To end this month’s blog on immigration, I thought I would discuss “the best of the rest,” those books I did not highlight in the last few weeks. There is also a nice article that might be of interest to you all entitled, “Building Teachers’ Understanding of Immigration through Writing and Children’s Literature” by Margaret Gregor and Connie Green. It came out in the 2011 Childhood Education International Focus Issue and the list of books on immigration would be so helpful to anyone wanting to create a text set. Books like Brooklyn Bridge (Hesse, 2008) and One Green Apple (Bunting, 2006) as well as In the Small, Small Night (Kurtz, 2005) and The Day of the Pelican (Paterson, 2009).

Getting to some other great books would include Kahf’s (2006) The Girl in the Tangerine Scarf or 90 Miles to Havana (Flores-Galbis, 2012) for adolescents, which invite readers to contemplate what it must be like to live between two cultures. Other books would include Sarn’s (2014) I Love, I Hate, I Miss My Sister, which is a tragic story, but could be nicely paired with The Girl in the Tangerine Scarf as both deal with bridging two worlds—the traditional and the current. The protagonists live in Western cities, but their religious and cultural customs do not seem to dovetail well with the cultural mores they are learning.

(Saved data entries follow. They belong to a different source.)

(** * Gradely dashboard script: theme and sidebar controllers

    A shallow embedding of [staticfiles/dashboard/js/dashboard.js].

    The script consists of two immediately-invoked function expressions
    that run once, in order, when the page loads:

    - the theme controller, which resolves the colour theme from
      [localStorage] and the system colour-scheme preference, writes it
      to the [data-theme] attribute of the root element and registers
      [toggleTheme] for [change] events of the theme checkbox;
    - the sidebar controller, which looks up three elements, returns
      early when one of them is missing, restores a collapsed sidebar
      from [localStorage] and registers a [click] listener on the
      toggle button.

    The browser is modelled as an explicit world: the document (a list
    of elements in tree order, addressed by handles, so that two
    variables may alias one element), the key-value store, the
    [window.matchMedia] function, the listener table and a trace of the
    effects performed so far.  JavaScript code becomes a computation in
    a state-and-exception monad over that world; a member access on
    [null] raises [TypeError] as it does in the browser.

    Modelling assumptions, all about the browser and none about the
    script: [localStorage] is available and its reads and writes
    succeed; the script is loaded once per page; an event of the
    model is one delivery to the listeners of one element, so that a
    gesture that propagates through ancestors or activates a checkbox
    is a sequence of events.  The page itself is arbitrary: any
    elements, with any attributes, class lists and [checked] flags,
    with or without the elements the script looks for. *)

From stdpp Require Import base option list strings gmap fin_maps.

#[local] Set Warnings "-clear-no-such-hyp".

Local Open Scope string_scope.
Local Open Scope list_scope.

(** ** The browser world *)

(** An element is addressed by its position in tree order; position
    [0] is the root element ([document.documentElement]). *)
Definition Handle := nat.

(** A JavaScript variable holding either [null] or an element. *)
Definition Ref := option Handle.

(** The function objects the script passes to [addEventListener].
    The sidebar listener is a closure over the three [const] bindings
    of its enclosing function. *)
Inductive Listener : Type :=
  | ToggleThemeListener
  | SidebarClickListener (sidebar container toggleButton : Ref).

(** An element: its content attributes ([id], [data-theme],
    [aria-expanded], [aria-label], ...), its class token list and the
    [checked] property of a checkbox. *)
Record Element : Type := mkElement {
  attributes : gmap string string;
  classList : list string;
  checked : bool
}.

(** A document always has a root element. *)
Record Document : Type := mkDocument {
  documentElement : Element;
  descendants : list Element
}.

(** Observable effects, recorded in program order. *)
Inductive Effect : Type :=
  | EGetItem (key : string)
  | ESetItem (key value : string)
  | ESetAttribute (target : Handle) (name value : string)
  | EClassAdd (target : Handle) (token : string)
  | EClassRemove (target : Handle) (token : string)
  | ESetChecked (target : Handle) (value : bool)
  | EAddEventListener (target : Handle) (type : string).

Books on immigration give us a look inside others who are not like us, but they also given us insight into who we are and what our heritage is. Very few of us can say we did not come from those who immigrated. It is our legacy as human beings and as particular geographical and cultural groups. Perhaps there will always be something controversial about immigration, as well, as that controversy about who can come and who cannot also seems part of our legacy. We are fortunate, however, to have books to help us explore the issue, to remind us of who we are—as individuals, as cultural beings, and as human beings. Somewhere in that continuum, I think we would have the capacity to expand our ideas of the other to make room for those who do, indeed, enrich our nation and help us fulfill our ideals.